Paul Doktor Explained

Paul Doktor (March 28, 1917 in Vienna  - June 21, 1989 in New York City) was a notable violist and orchestra conductor.

The son of singer-pianist Georgine and violist Karl Doktor, at the age of five, Paul began violin studies with his father, and received his diploma from the State Academy of Music in 1938. While still in his teens, he toured as a violinist with the Adolf Busch Chamber Orchestra, but the youthful performer's mastery of the viola came to the fore when, at a few days' notice, he was asked to take over from the ailing second violist in a performance of a Mendelssohn Quintet with the Busch Quartet. His achievement was so remarkable that he was invited to join the Quartet in presenting a series of Mozart quintets at London's Wigmore Hall. From then on, Paul Doktor stuck to the instrument fate had chosen for him, and became the first violist ever to have been awarded unanimously the First Prize at the International Music Competition in Geneva. He left Vienna in 1938 and from 1939 to 1947 was solo violist with the Lucerne Symphony Orchestra. He moved to the United States in 1947 and became an American citizen in 1952.

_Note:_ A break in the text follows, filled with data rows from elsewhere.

(** The turn returns false exactly on a non-empty list without a pipeline
    that can be resolved. *)
Lemma resolve_turn_false_iff device s :
  (exists s', resolve_turn_ device s = turn_return_false s') <->
  derived s <> [] /\ Forall (fun d => ~ resolvable_ s d) (derived s).
Proof.
pose proof (resolve_turn_spec device s) as Hturn.
unfold turn_makes_progress in Hturn. split.
- intros [s' Hs']. rewrite Hs' in Hturn. tauto.
- intros [Hne Hstuck]. destruct (resolve_turn_ device s) as [s'|s'|s'].
  + now destruct Hturn.
  + eauto.
  + destruct Hturn as (_ & _ & removed & Hrem & Hres & Hperm).
    destruct removed as [|d removed]; [done|].
    apply Forall_cons in Hres as [Hd _].
    rewrite <- Hperm in Hstuck.
    apply Forall_app in Hstuck as [_ Hstuck].
    apply Forall_cons in Hstuck as [Hnd _]. done.
Qed.

(** The loop ends within one turn more than there are deferred pipelines. *)
Lemma resolve_loop_spec device fuel s :
  (length (derived s) < fuel)%nat ->
  exists r, resolve_loop_ device fuel s = Some r
            /\ resolved_or_stuck derived pipelines r.
Proof.
revert s. induction fuel as [|fuel IH]; intros s Hfuel; [lia|]. simpl.
pose proof (resolve_turn_spec device s) as Hturn.
unfold turn_makes_progress in Hturn.
destruct (resolve_turn_ device s) as [s'|s'|s'].
- destruct Hturn as [Hnil ->]. eexists. split; [done|]. exact Hnil.
- destruct Hturn as (Hne & Hstuck & Hperm & Hmap).
  eexists. split; [done|]. unfold resolved_or_stuck. simpl. split.
  + intros Hnil. rewrite Hnil in Hperm. symmetry in Hperm.
    now apply Permutation_nil_r in Hperm.
  + rewrite Hperm. unfold resolvable. now rewrite Hmap.
- destruct Hturn as (Hlt & _). apply IH. lia.
Qed.

(** More fuel does not change the result. *)
Lemma resolve_loop_fuel device fuel fuel' s r :
  (fuel <= fuel')%nat ->
  resolve_loop_ device fuel s = Some r -> resolve_loop_ device fuel' s = Some r.
Proof.
revert fuel' s. induction fuel as [|fuel IH]; intros fuel' s Hle; [done|].
destruct fuel' as [|fuel']; [lia|]. simpl.
destruct (resolve_turn_ device s); try done. apply IH. lia.
Qed.

Lemma resolve_derived_pipelines_spec device fuel s :
  (length (derived s) < fuel)%nat ->
  exists r,
    resolve_derived_pipelines derived potential_parent pipelines enqueue_pipeline
      device fuel s = Some r
    /\ resolved_or_stuck derived pipelines r
    /\ forall fuel', (fuel <= fuel')%nat ->
         resolve_derived_pipelines derived potential_parent pipelines
           enqueue_pipeline device fuel' s = Some r.
Proof.
intros Hfuel. unfold resolve_derived_pipelines.
destruct (resolve_loop_spec device fuel (inject_parents_ s)) as (r & Hr & Hok).
{ now rewrite inject_parents_derived. }
exists r. split_and!; try done.
intros fuel' Hle. eauto using resolve_loop_fuel.
Qed.

End resolver.

(** The members that the two instances are made with meet the needs of the
    template. *)
Lemma derived_graphics_sync device s :
  derived_graphics (sync_worker_threads device s) = derived_graphics s.
Proof.
apply sync_worker_threads_frame; try done. intros. frame derived_graphics.
Qed.

Lemma derived_compute_sync device s :
  derived_compute (sync_worker_threads device s) = derived_compute s.
Proof.
apply sync_worker_threads_frame; try done. intros. frame derived_compute.
Qed.

Lemma derived_graphics_enqueue h ci p c s :
  derived_graphics (enqueue_graphics_pipeline h ci p c s).2 = derived_graphics s.
Proof. frame derived_graphics. Qed.

Lemma derived_compute_enqueue h ci p c s :
  derived_compute (enqueue_compute_pipeline h ci p c s).2 = derived_compute s.
Proof. frame derived_compute. Qed.

(** C2: the loop of [resolve_derived_pipelines] terminates. Each turn either
    ends the loop or removes from the deferred list at least one pipeline
    whose parent hash is a key of the handle map, and so leaves the list
    strictly shorter; it returns false exactly when the list is not empty and
    no parent hash of a deferred pipeline is a key of the handle map. One turn
    more than there are deferred pipelines is enough for the loop to return,
    and it returns true with the list empty or false with such a stuck
    list. *)
Theorem resolve_derived_pipelines_terminates device s :
  turn_makes_progress derived_graphics graphics_pipelines
    enqueue_graphics_pipeline device s /\
  turn_makes_progress derived_compute compute_pipelines
    enqueue_compute_pipeline device s /\
  ((exists s', resolve_turn derived_graphics graphics_pipelines
                 enqueue_graphics_pipeline device s = turn_return_false s') <->
   derived_graphics s <> [] /\
   Forall (fun d => ~ resolvable graphics_pipelines s d) (derived_graphics s)) /\
  ((exists s', resolve_turn derived_compute compute_pipelines
                 enqueue_compute_pipeline device s = turn_return_false s') <->
   derived_compute s <> [] /\
   Forall (fun d => ~ resolvable compute_pipelines s d) (derived_compute s)) /\
  (forall fuel, (length (derived_graphics s) < fuel)%nat ->
     resolve_derived_pipelines derived_graphics potential_graphics_parent
       graphics_pipelines enqueue_graphics_pipeline device fuel s
     = Some (resolve_derived_graphics_pipelines device s)) /\
  resolved_or_stuck derived_graphics graphics_pipelines
    (resolve_derived_graphics_pipelines device s) /\
  (forall fuel, (length (derived_compute s) < fuel)%nat ->
     resolve_derived_pipelines derived_compute potential_compute_parent
       compute_pipelines enqueue_compute_pipeline device fuel s
     = Some (resolve_derived_compute_pipelines device s)) /\
  resolved_or_stuck derived_compute compute_pipelines
    (resolve_derived_compute_pipelines device s).
Proof.
assert (Hg : forall fuel, (length (derived_graphics s) < fuel)%nat ->
  exists r,
    resolve_derived_pipelines derived_graphics potential_graphics_parent
      graphics_pipelines enqueue_graphics_pipeline device fuel s = Some r
    /\ resolved_or_stuck derived_graphics graphics_pipelines r
    /\ forall fuel', (fuel <= fuel')%nat ->
         resolve_derived_pipelines derived_graphics potential_graphics_parent
           graphics_pipelines enqueue_graphics_pipeline device fuel' s = Some r).
{ intros fuel Hfuel. apply resolve_derived_pipelines_spec;
    auto using derived_graphics_sync, derived_graphics_enqueue. }
assert (Hc : forall fuel, (length (derived_compute s) < fuel)%nat ->
  exists r,
    resolve_derived_pipelines derived_compute potential_compute_parent
      compute_pipelines enqueue_compute_pipeline device fuel s = Some r
    /\ resolved_or_stuck derived_compute compute_pipelines r
    /\ forall fuel', (fuel <= fuel')%nat ->
         resolve_derived_pipelines derived_compute potential_compute_parent
           compute_pipelines enqueue_compute_pipeline device fuel' s = Some r).
{ intros fuel Hfuel. apply resolve_derived_pipelines_spec;
    auto using derived_compute_sync, derived_compute_enqueue. }
split_and!.
- apply resolve_turn_spec;
    auto using derived_graphics_sync, derived_graphics_enqueue.
- apply resolve_turn_spec;
    auto using derived_compute_sync, derived_compute_enqueue.
- apply resolve_turn_false_iff;
    auto using derived_graphics_sync, derived_graphics_enqueue.
- apply resolve_turn_false_iff;
    auto using derived_compute_sync, derived_compute_enqueue.
- intros fuel Hfuel. unfold resolve_derived_graphics_pipelines, resolve_fuel.
  destruct (Hg (S (length (derived_graphics s)))) as (r & Hr & _ & _); [lia|].
  destruct (Hg fuel Hfuel) as (r' & Hr' & _ & Hmono).
  rewrite Hr, Hr'. simpl. f_equal.
  destruct (decide (fuel <= S (length (derived_graphics s)))%nat).
  + rewrite Hmono in Hr by done. congruence.
  + destruct (Hg (S (length (derived_graphics s)))) as (r2 & Hr2 & _ & Hmono2); [lia|].
    rewrite Hmono2 in Hr' by lia. congruence.
- unfold resolve_derived_graphics_pipelines, resolve_fuel.
  destruct (Hg (S (length (derived_graphics s)))) as (r & -> & Hok & _); [lia|].
  exact Hok.
- intros fuel Hfuel. unfold resolve_derived_compute_pipelines, resolve_fuel.
  destruct (Hc (S (length (derived_compute s)))) as (r & Hr & _ & _); [lia|].
  destruct (Hc fuel Hfuel) as (r' & Hr' & _ & Hmono).
  rewrite Hr, Hr'. simpl. f_equal.
  destruct (decide (fuel <= S (length (derived_compute s)))%nat).
  + rewrite Hmono in Hr by done. congruence.
  + destruct (Hc (S (length (derived_compute s)))) as (r2 & Hr2 & _ & Hmono2); [lia|].
    rewrite Hmono2 in Hr' by lia. congruence.
- unfold resolve_derived_compute_pipelines, resolve_fuel.
  destruct (Hc (S (length (derived_compute s)))) as (r & -> & Hok & _); [lia|].
  exact Hok.
Qed.
(** X17. On an open client every operation but the construction talks to
    the engine exactly once, whatever the outcome: [search],
    [suggest_query], [get_schema_fields] and [get_collection_stats] send
    one query and no probe, [ping] one probe and no query, and none of
    them pauses or tries again. *)
Theorem operations_contact_engine_once (c : SOLRClient) (s : Solr)
    (r : SearchRequest) (query : string) (count : Z) (w : world) :
  _solr c = Some s ->
  contact (snd (search c r w)) = (probes w, S (queries w), slept w)
  /\ contact (snd (suggest_query c query count w))
     = (probes w, S (queries w), slept w)
  /\ contact (snd (get_schema_fields c w))
     = (probes w, S (queries w), slept w)
  /\ contact (snd (get_collection_stats c w))
     = (probes w, S (queries w), slept w)
  /\ contact (snd (ping c w)) = (S (probes w), queries w, slept w).
Proof.
  intro Hs. unfold contact. repeat split.
  - unfold search. run_M. rewrite Hs. simpl.
    destruct (solr_search s (queries w) _) as [response | e]; simpl.
    + destruct (_process_search_response (secret w) response)
        as [resp | e]; simpl; [reflexivity |].
      destruct (is_solr_error e); reflexivity.
    + destruct (is_solr_error e); reflexivity.
  - unfold suggest_query. run_M. rewrite Hs. simpl.
    destruct (solr_search s (queries w) _) as [response | e]; simpl;
      [| reflexivity].
    destruct (flatten_suggestions response count); reflexivity.
  - unfold get_schema_fields. run_M. rewrite Hs. simpl.
    destruct (solr_search s (queries w) _) as [response | e]; simpl;
      [| reflexivity].
    destruct (res_docs response); reflexivity.
  - unfold get_collection_stats. run_M. rewrite Hs. simpl.
    destruct (solr_search s (queries w) _) as [response | e]; reflexivity.
  - unfold ping. run_M. rewrite Hs. simpl.
    destruct (solr_ping s (probes w)); reflexivity.
Qed.

(** X18. [close] leaves a client without transport, and closing again
    changes and logs nothing. On a closed client [search] raises
    [SOLRQueryError], the best-effort operations return their defaults,
    and none of them reaches the engine. *)
Theorem closed_client_fails_fast (c : SOLRClient) (r : SearchRequest)
    (query : string) (count : Z) (w w2 : world) :
  fst (close c w) = Ok (closed c)
  /\ close (closed c) w2 = (Ok (closed c), w2)
  /\ fst (search (closed c) r w2) = Raise closed_search_error
  /\ fst (ping (closed c) w2) = Ok false
  /\ fst (suggest_query (closed c) query count w2) = Ok []
  /\ fst (get_schema_fields (closed c) w2) = Ok []
  /\ fst (get_collection_stats (closed c) w2) = Ok []
  /\ contact (snd (search (closed c) r w2)) = contact w2
  /\ contact (snd (ping (closed c) w2)) = contact w2
  /\ contact (snd (suggest_query (closed c) query count w2)) = contact w2
  /\ contact (snd (get_schema_fields (closed c) w2)) = contact w2
  /\ contact (snd (get_collection_stats (closed c) w2)) = contact w2.
Proof.
  split.
  - unfold close, closed. destruct c as [cfg [s |]]; reflexivity.
  - repeat split.
Qed.

End ClientFacts.

Section ProbeFacts.
Variables (c : SOLRClient) (s : Solr).
Hypothesis client_open : _solr c = Some s.

(** One turn of the retry loop. *)
Lemma ping_loop_step (max_retries attempt : nat) (attempts : list nat)
    (w : world) :
  ping_loop c max_retries (attempt :: attempts) w
  = match solr_ping s (probes w) with
    | Ok _ => (Ok tt, probed w)
    | Raise e =>
        if (attempt =? max_retries - 1)%nat then (Raise e, probed w)
        else ping_loop c max_retries attempts (retried attempt e w)
    end.
Proof.
  simpl. run_M. rewrite client_open. simpl.
  destruct (solr_ping s (probes w)) as [[] | e]; [reflexivity |].
  destruct (attempt =? max_retries - 1)%nat; reflexivity.
Qed.

End ProbeFacts.

(** X19. The construction succeeds with the first probe that does: after
    [j < 3] failed probes and a good one the client is open, the engine
    has been probed [j + 1] times and the client has paused after each of
    the [j] failures, for 0.5 s times the number of the attempt. *)
Theorem connection_init_succeeds_after_failures (cfg : SOLRConfig)
    (connect : string -> option (string * string) -> Z -> bool -> result Solr)
    (s : Solr) (j : nat) (w : world) :
  connect (collection_url cfg) (auth_of cfg) (timeout cfg) (verify_ssl cfg)
  = Ok s ->
  (j < 3)%nat ->
  (forall n, (n < j)%nat -> exists e, solr_ping s (probes w + n) = Raise e) ->
  solr_ping s (probes w + j) = Ok tt ->
  exists w',
    _initialize_connection cfg connect w
    = (Ok {| config := cfg; _solr := Some s |}, w')
    /\ probes w' = (probes w + S j)%nat
    /\ queries w' = queries w
    /\ slept w' = (slept w ++ map backoff (seq 0 j))%list.
Proof.
  intros Hconn Hj Hfail Hok.
  unfold _initialize_connection, _ping_with_retry, default_max_retries.
  rewrite range_seq. unfold try_except, bind, lift at 1. rewrite Hconn.
  set (c := {| config := cfg; _solr := Some s |}).
  change (seq 0 3) with [0; 1; 2]%nat.
  destruct j as [| [| [| j]]]; try lia.
  - rewrite Nat.add_0_r in Hok.
    rewrite (ping_loop_step c s eq_refl), Hok.
    eexists. split; [reflexivity |]. simpl.
    repeat split; [lia | now rewrite app_nil_r].
  - destruct (Hfail 0%nat ltac:(lia)) as [e0 He0].
    rewrite Nat.add_0_r in He0.
    rewrite (ping_loop_step c s eq_refl), He0. cbn [Nat.eqb Nat.sub].
    rewrite (ping_loop_step c s eq_refl). cbn [retried probes].
    replace (S (probes w)) with (probes w + 1)%nat by lia. rewrite Hok.
    eexists. split; [reflexivity |]. simpl.
    repeat split; lia.
  - destruct (Hfail 0%nat ltac:(lia)) as [e0 He0].
    destruct (Hfail 1%nat ltac:(lia)) as [e1 He1].
    rewrite Nat.add_0_r in He0.
    rewrite (ping_loop_step c s eq_refl), He0. cbn [Nat.eqb Nat.sub].
    rewrite (ping_loop_step c s eq_refl). cbn [retried probes].
    replace (S (probes w)) with (probes w + 1)%nat by lia. rewrite He1.
    cbn [Nat.eqb Nat.sub].
    rewrite (ping_loop_step c s eq_refl). cbn [retried probes].
    replace (S (S (probes w))) with (probes w + 2)%nat by lia. rewrite Hok.
    eexists. split; [reflexivity |]. simpl.
    repeat split; [lia | now rewrite <- app_assoc].
Qed.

His American debut at the Library of Congress in Washington, D.C. was certainly auspicious: "Not for many years has so competent a master of the viola been heard in American concert halls", commented the Washington Post. From then on, he appeared widely as recitalist, soloist with orchestras and as a chamber musician. Paul Doktor was equally at home with the baroque, classical and modern repertoires. With Yaltah Menuhin, he introduced to American audiences a concerto by J.C.F. Bach for viola, pianoforte and orchestra, which he had discovered in Paris. He gave the world premiere of Quincy Porter's Concerto for Viola and Orchestra at the Columbia University American Music Festival and recorded Walter Piston's Viola Concerto with the Louisville Orchestra for their First Edition Record series. He also played the BBC premiere of Wilfred Josephs' concertante ("Mediatio di Beornmundo"), which he repeated for its American premiere in New York.

In addition to his solo career, Paul Doktor was a founder-member of the Rococo Ensemble, the New York String Sextet, The New String Trio of New York, with whom he recorded the Max Reger and Frank Martin string trios, and the Duo Doktor-Menuhin. Extensive tours took the Duo all over the United States and Alaska. They also joined forces in making four television films about the viola for the National Educational Network; these comprise rarely performed music by Marais, Telemann, Dittersdorf, Beethoven, Schubert, Schumann, Hummel, Berlioz, Brahms and Flackton. Many of these works were edited by Paul Doktor. Paul was often joined by Yaltah in demonstration lectures and string seminars, which he gave at the Eastman School of Music and the University of Missouri.

When not performing, he was a faculty member at the Juilliard School, The Mannes College of Music and New York University. He also taught at the Philadelphia Musical Academy and Farleigh Dickinson University and was a guest professor at the Conservatoire de musique du Québec à Montréal. In appreciation of his diverse educational activities, he was recipient of the 1977 "Artist-Teacher of the Year" award, given annually by the American String Teachers Association to one outstanding contributor to string pedagogy in the world.

A former student of Doktor, Adam Crane, has begun compiling unpublished edits to Doktor's viola editions, including the Carl Stamitz Concerto in D Major.